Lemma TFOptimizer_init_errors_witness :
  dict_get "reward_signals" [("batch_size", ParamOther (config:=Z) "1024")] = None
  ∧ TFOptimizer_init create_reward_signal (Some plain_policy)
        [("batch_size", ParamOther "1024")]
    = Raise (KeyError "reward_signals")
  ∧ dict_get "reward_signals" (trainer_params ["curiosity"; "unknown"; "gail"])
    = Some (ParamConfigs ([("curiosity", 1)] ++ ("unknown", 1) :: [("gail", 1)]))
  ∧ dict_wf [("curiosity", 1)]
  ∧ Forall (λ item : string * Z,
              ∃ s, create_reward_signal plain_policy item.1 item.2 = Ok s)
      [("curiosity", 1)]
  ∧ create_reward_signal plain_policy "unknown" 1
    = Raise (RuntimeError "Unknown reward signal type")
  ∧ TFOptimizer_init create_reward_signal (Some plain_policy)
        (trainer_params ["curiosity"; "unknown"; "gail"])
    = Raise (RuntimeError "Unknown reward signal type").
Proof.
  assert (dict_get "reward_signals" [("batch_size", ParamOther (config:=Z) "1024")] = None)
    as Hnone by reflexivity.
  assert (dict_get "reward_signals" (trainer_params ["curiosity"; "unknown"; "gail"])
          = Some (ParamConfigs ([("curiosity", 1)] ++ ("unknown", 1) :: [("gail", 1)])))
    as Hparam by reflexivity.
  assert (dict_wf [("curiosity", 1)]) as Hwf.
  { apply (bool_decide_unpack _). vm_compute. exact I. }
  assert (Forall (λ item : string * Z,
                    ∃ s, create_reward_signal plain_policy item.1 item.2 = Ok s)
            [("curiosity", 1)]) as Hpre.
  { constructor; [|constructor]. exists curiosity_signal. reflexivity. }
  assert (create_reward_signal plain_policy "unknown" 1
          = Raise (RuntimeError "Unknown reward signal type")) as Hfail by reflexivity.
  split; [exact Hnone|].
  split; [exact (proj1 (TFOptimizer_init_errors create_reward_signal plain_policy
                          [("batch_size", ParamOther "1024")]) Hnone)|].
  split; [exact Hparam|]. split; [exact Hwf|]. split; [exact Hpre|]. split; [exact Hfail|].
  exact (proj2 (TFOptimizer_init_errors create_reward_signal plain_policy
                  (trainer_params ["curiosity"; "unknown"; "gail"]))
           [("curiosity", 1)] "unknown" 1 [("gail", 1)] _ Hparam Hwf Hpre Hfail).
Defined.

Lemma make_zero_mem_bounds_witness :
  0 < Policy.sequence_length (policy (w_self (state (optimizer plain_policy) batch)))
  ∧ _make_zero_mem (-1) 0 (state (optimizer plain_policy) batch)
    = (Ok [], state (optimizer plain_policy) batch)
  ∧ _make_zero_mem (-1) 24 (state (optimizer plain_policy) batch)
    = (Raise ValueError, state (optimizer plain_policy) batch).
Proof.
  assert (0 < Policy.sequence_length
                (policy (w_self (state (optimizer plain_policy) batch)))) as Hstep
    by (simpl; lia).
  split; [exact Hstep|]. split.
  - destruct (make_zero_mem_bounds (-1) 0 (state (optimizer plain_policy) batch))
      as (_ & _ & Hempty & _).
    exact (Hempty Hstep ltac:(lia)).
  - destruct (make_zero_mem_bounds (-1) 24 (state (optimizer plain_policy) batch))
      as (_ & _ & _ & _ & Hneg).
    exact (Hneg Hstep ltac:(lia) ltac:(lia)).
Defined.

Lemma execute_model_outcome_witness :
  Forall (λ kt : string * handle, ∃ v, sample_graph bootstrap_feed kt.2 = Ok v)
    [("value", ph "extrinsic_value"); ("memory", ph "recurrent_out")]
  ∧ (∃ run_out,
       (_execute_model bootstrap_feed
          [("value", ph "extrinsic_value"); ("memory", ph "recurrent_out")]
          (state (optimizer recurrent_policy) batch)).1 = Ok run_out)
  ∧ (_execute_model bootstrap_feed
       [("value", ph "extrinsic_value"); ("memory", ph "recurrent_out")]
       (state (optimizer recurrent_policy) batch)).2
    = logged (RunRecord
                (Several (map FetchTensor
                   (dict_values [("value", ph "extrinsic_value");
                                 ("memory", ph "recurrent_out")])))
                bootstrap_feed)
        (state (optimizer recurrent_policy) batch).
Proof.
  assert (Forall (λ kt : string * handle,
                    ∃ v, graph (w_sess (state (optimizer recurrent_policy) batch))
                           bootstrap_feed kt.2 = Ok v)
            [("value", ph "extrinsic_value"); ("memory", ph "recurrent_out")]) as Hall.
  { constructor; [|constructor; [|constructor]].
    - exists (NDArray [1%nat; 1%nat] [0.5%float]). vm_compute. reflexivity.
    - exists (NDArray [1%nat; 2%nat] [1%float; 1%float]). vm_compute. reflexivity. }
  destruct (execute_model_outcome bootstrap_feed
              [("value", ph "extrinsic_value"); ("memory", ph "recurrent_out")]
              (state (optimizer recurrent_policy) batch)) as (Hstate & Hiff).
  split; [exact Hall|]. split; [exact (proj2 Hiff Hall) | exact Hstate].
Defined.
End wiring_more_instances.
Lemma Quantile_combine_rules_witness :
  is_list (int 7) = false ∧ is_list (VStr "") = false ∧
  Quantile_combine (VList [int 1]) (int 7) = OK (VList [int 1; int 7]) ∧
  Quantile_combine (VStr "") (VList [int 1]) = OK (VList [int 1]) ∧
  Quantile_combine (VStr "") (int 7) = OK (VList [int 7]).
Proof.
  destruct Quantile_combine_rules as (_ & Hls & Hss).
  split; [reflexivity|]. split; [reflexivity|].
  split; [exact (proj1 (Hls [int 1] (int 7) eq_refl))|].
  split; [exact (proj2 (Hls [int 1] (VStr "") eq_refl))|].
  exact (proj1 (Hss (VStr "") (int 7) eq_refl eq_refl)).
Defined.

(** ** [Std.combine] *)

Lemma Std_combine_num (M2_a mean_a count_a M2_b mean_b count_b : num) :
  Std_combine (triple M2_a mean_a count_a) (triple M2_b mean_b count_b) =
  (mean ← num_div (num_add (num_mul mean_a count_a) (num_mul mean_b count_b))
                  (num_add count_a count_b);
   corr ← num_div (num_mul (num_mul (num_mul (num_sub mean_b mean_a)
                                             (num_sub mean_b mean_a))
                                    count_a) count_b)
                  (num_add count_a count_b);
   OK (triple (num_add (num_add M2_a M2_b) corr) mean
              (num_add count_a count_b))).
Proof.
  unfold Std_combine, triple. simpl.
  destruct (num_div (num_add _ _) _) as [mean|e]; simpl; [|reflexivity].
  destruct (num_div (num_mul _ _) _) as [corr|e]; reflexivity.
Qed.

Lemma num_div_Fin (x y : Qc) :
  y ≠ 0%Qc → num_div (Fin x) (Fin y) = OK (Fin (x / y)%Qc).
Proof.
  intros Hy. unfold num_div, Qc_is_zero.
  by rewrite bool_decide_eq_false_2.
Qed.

## Description of the task:
Among the entries, find every line holding "reflexivity" and return it.

## Answer to this task:
    as Hnone by reflexivity.
    as Hparam by reflexivity.
  { constructor; [|constructor]. exists curiosity_signal. reflexivity. }
          = Raise (RuntimeError "Unknown reward signal type")) as Hfail by reflexivity.
    - exists (NDArray [1%nat; 1%nat] [0.5%float]). vm_compute. reflexivity.
    - exists (NDArray [1%nat; 2%nat] [1%float; 1%float]). vm_compute. reflexivity. }
  split; [reflexivity|]. split; [reflexivity|].
  destruct (num_div (num_add _ _) _) as [mean|e]; simpl; [|reflexivity].
  destruct (num_div (num_mul _ _) _) as [corr|e]; reflexivity.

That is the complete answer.